HashMap get/put complexity

Question 1

We are used to saying that HashMap get/put operations are O(1). However it depends on the hash implementation. The default object hash is actually the internal address in the JVM heap. Are we sure it is good enough to claim that the get/put are O(1)?

Available memory is another issue. As I understand from the javadocs, the HashMap load factor should be 0.75. What if we do not have enough memory in JVM and the load factor exceeds the limit?

So, it looks like O(1) is not guaranteed. Does it make sense or am I missing something?

Question 2

You might want to look up the concept of amortized complexity. See for instance here: stackoverflow.com/questions/3949217/time-complexity-of-hash-table Worst case complexity is not the most important measure for a hash table

Question 3

Correct -- it's amortized O(1) -- never forget that first part and you won't have these kinds of questions :)

Question 4

Time complexity worst case is O(logN) since Java 1.8 if I'm not wrong.

Question 5

It depends on many things. It's usually O(1), with a decent hash which itself is constant time... but you could have a hash which takes a long time to compute, and if there are multiple items in the hash map which return the same hash code, get will have to iterate over them calling equals on each of them to find a match.

In the worst case, a HashMap has an O(n) lookup due to walking through all entries in the same hash bucket (e.g. if they all have the same hash code). Fortunately, that worst case scenario doesn't come up very often in real life, in my experience. So no, O(1) certainly isn't guaranteed - but it's usually what you should assume when considering which algorithms and data structures to use.

In JDK 8, HashMap has been tweaked so that if keys can be compared for ordering, then any densely-populated bucket is implemented as a tree, so that even if there are lots of entries with the same hash code, the complexity is O(log n). That can cause issues if you have a key type where equality and ordering are different, of course.

And yes, if you don't have enough memory for the hash map, you'll be in trouble... but that's going to be true whatever data structure you use.

Question 6

@marcog: So what are you assuming to be O(n log n)? Insertion of n items?

Question 7

+1 for a good answer.
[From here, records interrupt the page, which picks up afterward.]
(* ===== verification/BaseMath.v ===== *)
(** * Integer support of the runtime base library

    [iree/base/alignment.h], [iree/base/checked_math.h], the integer part of
    [iree/base/internal/math.h] and the struct layout calculation of
    [iree/base/allocator.h], for the 64-bit configuration ([iree_host_size_t] and
    [iree_device_size_t] are both a 64-bit [size_t]).  Functions with a compiler builtin
    and a portable fallback are modelled by the fallback, and the builtin's documented
    meaning is the specification they are proved against. *)

From stdpp Require Import base numbers list list_numbers.
From S2P Require Import Prelude.

Local Open Scope Z_scope.
Local Open Scope mach.

Definition IREE_HOST_SIZE_MAX : Z := umax 64.
Definition IREE_DEVICE_SIZE_MAX : Z := umax 64.

(** ** alignment.h *)

Definition iree_align_uint64 (value alignment : Z) : Z :=
  Z.land (value +64 (alignment -64 1)) (unot 64 (alignment -64 1)).

(** [size_t] is 64 bits wide, so the host and device variants have this same body. *)
Definition iree_host_align (value alignment : Z) : Z :=
  Z.land (value +64 (alignment -64 1)) (unot 64 (alignment -64 1)).

Definition iree_device_align (value alignment : Z) : Z :=
  Z.land (value +64 (alignment -64 1)) (unot 64 (alignment -64 1)).

Definition iree_is_power_of_two_uint64 (value : Z) : bool :=
  negb (value =? 0) && (Z.land value (value -64 1) =? 0).

Definition iree_host_size_is_power_of_two (value : Z) : bool :=
  negb (value =? 0) && (Z.land value (value -64 1) =? 0).

Definition iree_device_size_is_power_of_two (value : Z) : bool :=
  negb (value =? 0) && (Z.land value (value -64 1) =? 0).

Definition iree_host_size_is_valid_alignment (alignment : Z) : bool :=
  (alignment =? 0) || iree_host_size_is_power_of_two alignment.

Definition iree_host_size_has_alignment (value alignment : Z) : bool :=
  iree_host_align value alignment =? value.

Definition iree_device_size_is_valid_alignment (alignment : Z) : bool :=
  (alignment =? 0) || iree_device_size_is_power_of_two alignment.

Definition iree_device_size_has_alignment (value alignment : Z) : bool :=
  iree_device_align value alignment =? value.

(** One [value |= value >> shift] line of the smearing sequence. *)
Definition smear (shift value : Z) : Z := Z.lor value (Z.shiftr value shift).

Definition iree_host_size_next_power_of_two (value : Z) : Z :=
  if value <=? 1 then 1
  else if (Z.shiftr (unot 64 0) 1 +64 1) <? value then unot 64 0
  else
    let value := value -64 1 in
    let value := smear 1 value in
    let value := smear 2 value in
    let value := smear 4 value in
    let value := smear 8 value in
    let value := smear 16 value in
    let value := smear 32 value in
    value +64 1.

Definition iree_device_size_next_power_of_two (value : Z) : Z :=
  if value <=? 1 then 1
  else if (Z.shiftr (unot 64 0) 1 +64 1) <? value then unot 64 0
  else
    let value := value -64 1 in
    let value := smear 1 value in
    let value := smear 2 value in
    let value := smear 4 value in
    let value := smear 8 value in
    let value := smear 16 value in
    let value := smear 32 value in
    value +64 1.

Definition iree_host_size_ceil_div (lhs rhs : Z) : Z :=
  if lhs =? 0 then 0 else 1 +64 ((lhs -64 1) / rhs).

Definition iree_host_size_floor_div (lhs rhs : Z) : Z := lhs / rhs.

Definition iree_device_size_ceil_div (lhs rhs : Z) : Z :=
  if lhs =? 0 then 0 else 1 +64 ((lhs -64 1) / rhs).

Definition iree_device_size_floor_div (lhs rhs : Z) : Z := lhs / rhs.

(** The recursion of [iree_device_size_gcd]; [None] when [fuel] calls do not reach the
    base case. *)
Fixpoint iree_device_size_gcd (fuel : nat) (a b : Z) : option Z :=
  match fuel with
  | O => None
  | S fuel => if b =? 0 then Some a else iree_device_size_gcd fuel b (a mod b)
  end.

(** Euclid's bound at 64 bits: every two calls halve [b]. *)
Definition gcd_fuel : nat := 129.

Definition iree_device_size_lcm (a b : Z) : option Z :=
  g ← iree_device_size_gcd gcd_fuel a b; Some (a *64 (b / g)).

Record iree_byte_range_t := { byte_range_offset : Z; byte_range_length : Z }.
Record iree_page_range_t := { page_range_offset : Z; page_range_length : Z }.

Definition iree_page_align_start (addr page_alignment : Z) : Z :=
  Z.land addr (unot 64 (page_alignment -64 1)).

Definition iree_page_align_end (addr page_alignment : Z) : Z :=
  iree_page_align_start (addr +64 (page_alignment -64 1)) page_alignment.

(** The [iree_min] and [iree_max] macros. *)
Definition iree_min (lhs rhs : Z) : Z := if lhs <=? rhs then lhs else rhs.
Definition iree_max (lhs rhs : Z) : Z := if lhs <=? rhs then rhs else lhs.

Definition iree_page_range_union (a b : iree_page_range_t) : iree_page_range_t :=
  let start := iree_min (page_range_offset a) (page_range_offset b) in
  let end_ := iree_max (page_range_offset a +64 page_range_length a)
                       (page_range_offset b +64 page_range_length b) in
  {| page_range_offset := start; page_range_length := end_ -64 start |}.

Definition iree_align_byte_range_to_pages
    (byte_range : iree_byte_range_t) (page_alignment : Z) : iree_page_range_t :=
  {| page_range_offset := iree_host_align (byte_range_offset byte_range) page_alignment;
     page_range_length := iree_host_align (byte_range_length byte_range) page_alignment |}.

(** Returns [(out_start_address, out_aligned_length)]. *)
Definition iree_page_align_range
    (base_address : Z) (range : iree_byte_range_t) (page_alignment : Z) : Z * Z :=
  let range_start :=
    iree_page_align_start (base_address +64 byte_range_offset range) page_alignment in
  let range_end :=
    iree_page_align_end
      (base_address +64 byte_range_offset range +64 byte_range_length range)
      page_alignment in
  (range_start, range_end -64 range_start).

(** ** checked_math.h: [Some] of the stored result, or [None] for [false] *)

Definition iree_checked_add_u64 (a b : Z) : option Z :=
  if (umax 64 -64 b) <? a then None else Some (a +64 b).

Definition iree_checked_mul_u64 (a b : Z) : option Z :=
  if negb (b =? 0) && (umax 64 / b <? a) then None else Some (a *64 b).

Definition iree_checked_align_u64 (value alignment : Z) : option Z :=
  padded ← iree_checked_add_u64 value (alignment -64 1);
  Some (Z.land padded (unot 64 (alignment -64 1))).

Definition iree_checked_add_i32 (a b : Z) : option Z :=
  if ((0 <? b) && (INT32_MAX - b <? a)) || ((b <? 0) && (a <? INT32_MIN - b))
  then None else Some (a + b).

Definition iree_checked_mul_i32 (a b : Z) : option Z :=
  let result := a * b in
  if (result <? INT32_MIN) || (INT32_MAX <? result) then None else Some result.

Definition iree_checked_mul_add_i32 (base lhs rhs : Z) : option Z :=
  product ← iree_checked_mul_i32 lhs rhs; iree_checked_add_i32 base product.

Definition iree_checked_add_i64 (a b : Z) : option Z :=
  if ((0 <? b) && (INT64_MAX - b <? a)) || ((b <? 0) && (a <? INT64_MIN - b))
  then None else Some (a + b).

Definition iree_checked_sub_i64 (a b : Z) : option Z :=
  if ((0 <? b) && (a <? INT64_MIN + b)) || ((b <? 0) && (INT64_MAX + b <? a))
  then None else Some (a - b).

(** C division truncates toward zero: [Z.quot]. *)
Definition iree_checked_mul_i64 (a b : Z) : option Z :=
  if (a =? 0) || (b =? 0) then Some 0
  else if (a =? -1) && (b =? INT64_MIN) then None
  else if (b =? -1) && (a =? INT64_MIN) then None
  else
    let overflows :=
      if 0 <? a then
        if 0 <? b then Z.quot INT64_MAX b <? a else b <? Z.quot INT64_MIN a
      else if 0 <? b then a <? Z.quot INT64_MIN b
      else a <? Z.quot INT64_MAX b in
    if overflows then None else Some (a * b).

Definition iree_checked_mul_add_i64 (base lhs rhs : Z) : option Z :=
  product ← iree_checked_mul_i64 lhs rhs; iree_checked_add_i64 base product.

Definition iree_host_size_checked_add (a b : Z) : option Z :=
  if (IREE_HOST_SIZE_MAX -64 b) <? a then None else Some (a +64 b).

Definition iree_host_size_checked_mul (a b : Z) : option Z :=
  if negb (b =? 0) && (IREE_HOST_SIZE_MAX / b <? a) then None else Some (a *64 b).

Definition iree_host_size_checked_mul_add (base count element_size : Z) : option Z :=
  product ← iree_host_size_checked_mul count element_size;
  iree_host_size_checked_add base product.

Definition iree_device_size_checked_add (a b : Z) : option Z :=
  if (IREE_DEVICE_SIZE_MAX -64 b) <? a then None else Some (a +64 b).

Definition iree_device_size_checked_mul (a b : Z) : option Z :=
  if negb (b =? 0) && (IREE_DEVICE_SIZE_MAX / b <? a) then None else Some (a *64 b).

Definition iree_device_size_checked_mul_add (base count element_size : Z) : option Z :=
  product ← iree_device_size_checked_mul count element_size;
  iree_device_size_checked_add base product.

Definition iree_host_size_checked_align (value alignment : Z) : option Z :=
  padded ← iree_host_size_checked_add value (alignment -64 1);
  Some (Z.land padded (unot 64 (alignment -64 1))).

Definition iree_device_size_checked_align (value alignment : Z) : option Z :=
  padded ← iree_device_size_checked_add value (alignment -64 1);
  Some (Z.land padded (unot 64 (alignment -64 1))).

(** ** internal/math.h *)

(** The [iree_shr] macro at width [w]: a shift by the word size or more gives 0. *)
Definition iree_shr (w value shamt : Z) : Z :=
  if shamt <? w then Z.shiftr value shamt else 0.

Definition iree_math_saturating_add_u32 (lhs rhs : Z) : Z :=
  if (usub 32 (umax 32) rhs) <? lhs then umax 32 else uadd 32 lhs rhs.

Definition iree_math_saturating_add_u64 (lhs rhs : Z) : Z :=
  if (umax 64 -64 rhs) <? lhs then umax 64 else lhs +64 rhs.

Definition iree_math_saturating_mul_u64 (lhs rhs : Z) : Z :=
  if (lhs =? 0) || (rhs =? 0) then 0
  else if umax 64 / rhs <? lhs then umax 64 else lhs *64 rhs.

(** The [while (b != 0)] loop of [iree_math_gcd_u64]. *)
Fixpoint iree_math_gcd_u64_loop (fuel : nat) (a b : Z) : option Z :=
  match fuel with
  | O => None
  | S fuel =>
      if negb (b =? 0) then
        let remainder := a mod b in iree_math_gcd_u64_loop fuel b remainder
      else Some a
  end.

Definition iree_math_gcd_u64 (a b : Z) : option Z := iree_math_gcd_u64_loop gcd_fuel a b.

Definition iree_math_magnitude_i64 (value : Z) : Z :=
  if 0 <=? value then value else wrap 64 (- (value + 1)) +64 1.

Definition iree_math_gcd_i64 (a b : Z) : option Z :=
  iree_math_gcd_u64 (iree_math_magnitude_i64 a) (iree_math_magnitude_i64 b).

(** The outer option is running out of fuel, the inner one the [bool] result. *)
Definition iree_math_checked_lcm_u64 (a b : Z) : option (option Z) :=
  if (a =? 0) || (b =? 0) then Some (Some 0)
  else g ← iree_math_gcd_u64 a b; Some (iree_checked_mul_u64 (a / g) b).

Definition iree_math_checked_lcm_i64 (a b : Z) : option (option Z) :=
  r ← iree_math_checked_lcm_u64 (iree_math_magnitude_i64 a) (iree_math_magnitude_i64 b);
  Some (match r with
        | None => None
        | Some result => if INT64_MAX <? result then None else Some result
        end).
Would you please provide links like this wikipedia entry for hash table in your answer? That way, the more interested reader could get to the nitty gritty of understanding why you gave your answer.

Question 8

Great ! So many people think that hashmap complexity is AT MAX O(1), which is wrong.Once i was refused a job because i told that at worst case map is O(n)... It was an interview in the company of Stack Overflow's founder : Fog Creek (making the Trello product !)

Question 9

@SleimanJneidi: It still is if the key doesn't implement Comparable<T>` - but I'll update the answer when I have more time.

Question 10

@ip696: Yes, put is "amortized O(1)" - usually O(1), occasionally O(n) - but rarely enough to balance out.

Question 11

It has already been mentioned that hashmaps are O(n/m) in average, if n is the number of items and m is the size. It has also been mentioned that in principle the whole thing could collapse into a singly linked list with O(n) query time. (This all assumes that calculating the hash is constant time).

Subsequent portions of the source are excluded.